De Benito, apunta que de repente se siente inquieto por el rumor del río que toda la vida ha estado en el mismo sitio, sonando igual. "De noche me dice: 'Catín, el río no me dejar dormir'", cuenta.
Benito, habiendo visto a su alrededor derrumbarse carreteras y casas que creía indestructibles, tiene ahora temor por la suya propia. Cree que hay un área de la casa vulnerable, que podría colapsar. Ha pensado en mudarse, pero no sabe a dónde. Teme llevarse a su familia a un sitio donde no estén tan bien y paguen "los que tenemos culpa y los que no tienen culpa".
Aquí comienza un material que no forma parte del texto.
(** C10: a clause adds exactly min(number of terms, number of fields)
    entries to [should], the surplus terms or fields being ignored; a clause
    with no fields adds none. *)
Theorem C10_clause_emits_min_of_lengths
    queries is_sentence query_type descriptor_type
    verified_only include_archived :
  exists body chunks,
    _build_search_body queries is_sentence query_type descriptor_type
      verified_only include_archived = Ok body
    /\ get_path should_path body = Ok (JArr (concat chunks))
    /\ Forall2
         (fun query chunk =>
            length chunk
            = length (clause_terms query) `min` length (clause_fields query)
            /\ chunk = (fun p => should_entry is_sentence query_type p.1 p.2)
                         <$> zip (clause_terms query) (clause_fields query)
            /\ (if clause_fields query is [] then chunk = [] else True))
         queries chunks.
Proof.
  exists (body_with
            (selected_filters descriptor_type verified_only include_archived)
            ((fun p => should_entry is_sentence query_type p.1 p.2)
               <$> all_pairs queries)).
  exists ((fun query => (fun p => should_entry is_sentence query_type p.1 p.2)
                          <$> clause_pairs query) <$> queries).
  split; [apply build_body|]. split.
  - rewrite should_of_body. do 2 f_equal. unfold all_pairs.
    induction queries as [|q queries IH]; cbn [fmap list_fmap concat].
    + reflexivity.
    + rewrite fmap_app. f_equal. exact IH.
  - induction queries as [|q queries IH]; cbn [fmap list_fmap];
      constructor; [|exact IH].
    unfold clause_pairs, clause_terms, clause_fields.
    split; [by rewrite length_fmap, length_zip_with|].
    split; [reflexivity|].
    destruct (items (default (QList []) (q !! "fields"))) eqn:Hf; [|exact I].
    by rewrite zip_with_nil_r.
Qed.

End QueryBuilderFacts.

(** ** Properties of the result formatter *)

Module ResultFormatterFacts.
Import ResultFormatter Spec Observe PyFacts.

(** *** The sort *)

Lemma insert_desc_perm {A} (x : Q * A) l : insert_desc x l ≡ₚ x :: l.
Proof.
  induction l as [|y l IH]; cbn [insert_desc]; [reflexivity|].
  destruct (Qle_bool y.1 x.1); [reflexivity|].
  rewrite IH. apply Permutation_swap.
Qed.

Lemma sort_desc_perm {A} (l : list (Q * A)) : sort_desc l ≡ₚ l.
Proof.
  induction l as [|x l IH]; cbn [sort_desc]; [reflexivity|].
  rewrite insert_desc_perm. by rewrite IH.
Qed.

Lemma insert_desc_sorted {A} (x : Q * A) l :
  StronglySorted key_ge l -> StronglySorted key_ge (insert_desc x l).
Proof.
  induction l as [|y l IH]; intros Hl; cbn [insert_desc].
  - repeat constructor.
  - inversion Hl as [|? ? Hl' Hy]; subst.
    destruct (Qle_bool y.1 x.1) eqn:Hle.
    + apply Qle_bool_iff in Hle. constructor; [exact Hl|].
      constructor; [exact Hle|].
      eapply Forall_impl; [exact Hy|].
      intros z Hz. unfold key_ge in *. by eapply Qle_trans.
    + constructor; [by apply IH|].
      rewrite insert_desc_perm. constructor; [|exact Hy].
      unfold key_ge.
      destruct (Qlt_le_dec y.1 x.1) as [Hlt|Hge]; [|exact Hge].
      apply Qlt_le_weak in Hlt. apply Qle_bool_iff in Hlt. congruence.
Qed.

Lemma sort_desc_sorted {A} (l : list (Q * A)) :
  StronglySorted key_ge (sort_desc l).
Proof.
  induction l as [|x l IH]; cbn [sort_desc]; [constructor|].
  by apply insert_desc_sorted.
Qed.

Lemma StronglySorted_fmap {A B} (f : A -> B) (R : A -> A -> Prop)
    (R' : B -> B -> Prop) l :
  (forall a b, a ∈ l -> b ∈ l -> R a b -> R' (f a) (f b)) ->
  StronglySorted R l -> StronglySorted R' (f <$> l).
Proof.
  intros Himp Hs. induction Hs as [|a l Hs IH Ha]; cbn [fmap list_fmap].
  - constructor.
  - constructor.
    + apply IH. intros x y Hx Hy. apply Himp; by apply elem_of_cons; right.
    + apply Forall_fmap. apply Forall_forall. intros b Hb.
      rewrite Forall_forall in Ha. cbn.
      apply Himp; [apply elem_of_cons; by left
                  | apply elem_of_cons; by right | by apply Ha].
Qed.

(** A successful sort returns the workflows reordered, highest score
    first. *)
Lemma sort_workflows_spec workflows sorted :
  sort_workflows workflows = Ok sorted ->
  sorted ≡ₚ workflows /\ StronglySorted score_ge sorted.
Proof.
  unfold sort_workflows. intros H.
  apply bind_Ok in H as (keyed & Hk & [= <-]).
  apply collect_Forall2 in Hk.
  assert (Hsnd : keyed.*2 = workflows).
  { induction Hk as [|wf kw wfs kws Hkw _ IH]; cbn; [reflexivity|].
    unfold sort_key in Hkw. destruct (as_number (score wf)); [|discriminate].
    injection Hkw as <-. cbn. by rewrite IH. }
  assert (Hkey : Forall (fun kw => as_number (score kw.2) = Some kw.1) keyed).
  { clear Hsnd. induction Hk as [|wf kw wfs kws Hkw _ IH]; constructor;
      [|exact IH].
    unfold sort_key in Hkw.
    destruct (as_number (score wf)) eqn:Hn; [|discriminate].
    injection Hkw as <-. exact Hn. }
  split.
  - rewrite <- Hsnd. by rewrite sort_desc_perm.
  - apply (StronglySorted_fmap snd key_ge score_ge);
      [| apply sort_desc_sorted].
    intros a b Ha Hb Hab.
    rewrite sort_desc_perm in Ha, Hb.
    rewrite Forall_forall in Hkey.
    exists a.1, b.1. split; [by apply Hkey|]. split; [by apply Hkey|].
    exact Hab.
Qed.

(** *** The lines of one entry *)

Section RenderingFacts.
Variable py_repr : json -> string.

Lemma base_info_shape wf b :
  base_info py_repr wf = Ok b ->
  starts_with "- [" b = true
  /\ exists x rest,
       format_2f (score wf) = Ok x
       /\ b = "- [" +:+ py_str py_repr (name wf) +:+ "]("
                +:+ "https://dockstore.org/workflows/"
                +:+ py_str py_repr (path wf)
                +:+ ") (similarity: " +:+ x +:+ ")" +:+ rest.
Proof.
  unfold base_info. destruct (format_2f (score wf)) as [x|]; [|discriminate].
  cbn [bind]. destruct (truthy (verified wf)); intros [= <-].
  - split; [reflexivity|]. exists x, " ✓". split; [reflexivity|].
    rewrite !string_app_assoc. reflexivity.
  - split; [reflexivity|]. exists x, "". split; [reflexivity|].
    cbn. reflexivity.
Qed.

Lemma value_line_app label value formatted :
  value_line py_repr label value formatted
  = formatted ++ line_if (truthy value)
                   ("  " +:+ label +:+ py_str py_repr value).
Proof.
  unfold value_line, line_if. destruct (truthy value);
    [reflexivity | by rewrite app_nil_r].
Qed.

Lemma joined_line_app label values formatted out :
  joined_line label values formatted = Ok out ->
  exists s, out = formatted ++ line_if (nonempty values)
                                 ("  " +:+ label +:+ s).
Proof.
  unfold joined_line, line_if. destruct values as [|v vs]; cbn [truthy nonempty].
  - intros [= <-]. exists "". by rewrite app_nil_r.
  - intros H. apply bind_Ok in H as (s & _ & [= <-]). by exists s.
Qed.

(** The lines the full-detail block adds, one per field that is not
    empty. *)
Lemma detail_lines_app wf formatted out :
  detail_lines py_repr wf formatted = Ok out ->
  exists c a i o,
    out = formatted
      ++ line_if (truthy (descriptor_type wf))
           ("  Type: " +:+ py_str py_repr (descriptor_type wf))
      ++ line_if (nonempty (categories wf)) ("  Categories: " +:+ c)
      ++ line_if (nonempty (authors wf)) ("  Authors: " +:+ a)
      ++ line_if (truthy (organization wf))
           ("  Organization: " +:+ py_str py_repr (organization wf))
      ++ line_if (nonempty (input_formats wf)) ("  Input formats: " +:+ i)
      ++ line_if (nonempty (output_formats wf)) ("  Output formats: " +:+ o).
Proof.
  unfold detail_lines. intros H.
  apply bind_Ok in H as (f1 & H1 & H).
  apply bind_Ok in H as (f2 & H2 & H).
  apply bind_Ok in H as (f3 & H3 & H4).
  apply joined_line_app in H1 as (c & ->).
  apply joined_line_app in H2 as (a & ->).
  rewrite value_line_app in H3.
  apply joined_line_app in H3 as (i & ->).
  apply joined_line_app in H4 as (o & ->).
  rewrite value_line_app.
  exists c, a, i, o. rewrite <- !app_assoc. reflexivity.
Qed.

Lemma render_entry_shape full wf ls :
  render_entry py_repr full wf = Ok ls ->
  exists b ds,
    base_info py_repr wf = Ok b
    /\ ls = b :: line_if (truthy (desc wf)) ("  " +:+ py_str py_repr (desc wf))
              ++ ds ++ [""]
    /\ detail_part py_repr full wf ds.
Proof.
  unfold render_entry. intros H.
  apply bind_Ok in H as (b & Hb & H).
  apply bind_Ok in H as (f & Hf & [= <-]).
  rewrite value_line_app in Hf.
  exists b. destruct full.
  - apply detail_lines_app in Hf as (c & a & i & o & ->).
    exists (line_if (truthy (descriptor_type wf))
              ("  Type: " +:+ py_str py_repr (descriptor_type wf))
            ++ line_if (nonempty (categories wf)) ("  Categories: " +:+ c)
            ++ line_if (nonempty (authors wf)) ("  Authors: " +:+ a)
            ++ line_if (truthy (organization wf))
                 ("  Organization: " +:+ py_str py_repr (organization wf))
            ++ line_if (nonempty (input_formats wf)) ("  Input formats: " +:+ i)
            ++ line_if (nonempty (output_formats wf))
                 ("  Output formats: " +:+ o)).
    split; [exact Hb|]. split.
    + cbn [app]. rewrite <- !app_assoc. reflexivity.
    + exists c, a, i, o. reflexivity.
  - injection Hf as <-. exists []. split; [exact Hb|].
    split; [reflexivity | reflexivity].
Qed.

(** An entry has exactly one opening line, its first. *)
Lemma render_entry_entry_lines full wf ls :
  render_entry py_repr full wf = Ok ls ->
  exists b, base_info py_repr wf = Ok b /\ entry_lines ls = [b].
Proof.
  intros H. apply render_entry_shape in H as (b & ds & Hb & -> & Hds).
  exists b. split; [exact Hb|].
  apply base_info_shape in Hb as [Hb _].
  unfold entry_lines. cbn [List.filter]. rewrite Hb. f_equal.
  unfold detail_part in Hds. destruct full.
  - destruct Hds as (c & a & i & o & ->).
    destruct (truthy (desc wf)), (truthy (descriptor_type wf)),
      (nonempty (categories wf)), (nonempty (authors wf)),
      (truthy (organization wf)), (nonempty (input_formats wf)),
      (nonempty (output_formats wf)); reflexivity.
  - subst ds. destruct (truthy (desc wf)); reflexivity.
Qed.

Lemma entry_lines_app l1 l2 :
  entry_lines (l1 ++ l2) = entry_lines l1 ++ entry_lines l2.
Proof. apply List.filter_app. Qed.

Lemma entry_lines_entries full wfs entries :
  Forall2 (fun wf e => render_entry py_repr full wf = Ok e) wfs entries ->
  length (entry_lines (concat entries)) = length wfs.
Proof.
  induction 1 as [|wf e wfs entries He _ IH]; [reflexivity|].
  cbn [concat]. rewrite entry_lines_app, length_app, IH.
  apply render_entry_entry_lines in He as (b & _ & ->). reflexivity.
Qed.

Lemma header_not_entry total_results display_count :
  starts_with "- [" (header total_results display_count) = false.
Proof. unfold header. destruct (decide _); reflexivity. Qed.

Lemma head_not_entry total_results display_count :
  entry_lines ["The following workflows were found in Dockstore:" +:+ nl;
               header total_results display_count] = [].
Proof.
  unfold entry_lines. cbn [List.filter]. rewrite header_not_entry.
  reflexivity.
Qed.

Lemma take_min_length {A} (l : list A) n : take (length l `min` n) l = take n l.
Proof.
  destruct (Nat.le_ge_cases (length l) n) as [Hle|Hge].
  - rewrite Nat.min_l by exact Hle. by rewrite !take_ge by lia.
  - by rewrite Nat.min_r by exact Hge.
Qed.

(** What a successful run over a response with a ["hits"] member did. *)
Lemma format_lines_shape hits full lines :
  format_lines py_repr hits full = Ok lines ->
  exists hs wfs sorted entries,
    (hits <~ get "hits" (JArr []) hits ;; iter hits) = Ok hs
    /\ Forall2 (fun h wf => workflow_of_hit h = Ok wf) hs wfs
    /\ sort_workflows wfs = Ok sorted
    /\ Forall2 (fun wf e => render_entry py_repr full wf = Ok e)
         (take 5 sorted) entries
    /\ lines
       = ["The following workflows were found in Dockstore:" +:+ nl;
          header (length sorted) (length sorted `min` 5)]
         ++ concat entries.
Proof.
  unfold format_lines. intros H.
  apply bind_Ok in H as (h1 & Hh1 & H).
  apply bind_Ok in H as (hs & Hhs & H).
  apply bind_Ok in H as (wfs & Hwfs & H).
  apply bind_Ok in H as (sorted & Hsorted & H).
  apply bind_Ok in H as (entries & Hentries & [= <-]).
  exists hs, wfs, sorted, entries.
  split; [by rewrite Hh1|].
  split; [by apply collect_Forall2|].
  split; [exact Hsorted|].
  split; [|reflexivity].
  apply collect_Forall2. by rewrite <- take_min_length.
Qed.

(** The three ways [format_results] returns. *)
Lemma format_results_cases results full out :
  format_results py_repr results full = Ok out ->
  (response_hits results = []
   /\ out = Text "No matching workflows found")
  \/ (exists r hits lines,
        results = Some r /\ r !! "hits" = Some hits
        /\ format_lines py_repr hits full = Ok lines
        /\ out = if full then Lines lines else Text (join nl lines)).
Proof.
  unfold format_results, response_hits.
  destruct results as [r|]; [|intros [= <-]; by left].
  destruct (negb (truthy (JObj r))) eqn:Hempty.
  - intros [= <-]. left. split; [|reflexivity].
    cbn [truthy] in Hempty. rewrite negb_involutive in Hempty.
    apply bool_decide_eq_true in Hempty. subst r.
    by rewrite lookup_empty.
  - destruct (r !! "hits") as [hits|] eqn:Hr; [|intros [= <-]; by left].
    intros H. apply bind_Ok in H as (lines & Hl & H). right.
    exists r, hits, lines. split; [reflexivity|]. split; [exact Hr|].
    split; [exact Hl|]. destruct full; by injection H as <-.
Qed.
Pasan las 9:00 de la noche. Rafi, el mudo, se despide. Benito y Catín se retiran a su habitación. La noche se los traga a todos. Al día siguiente, las energías recargadas, las esperanzas renovadas, se oirá de nuevo, con fuerza, el “Jesús de Nazaret, yo te doy las gracias por haberme permitido ver un día más en esta tierra santísima”.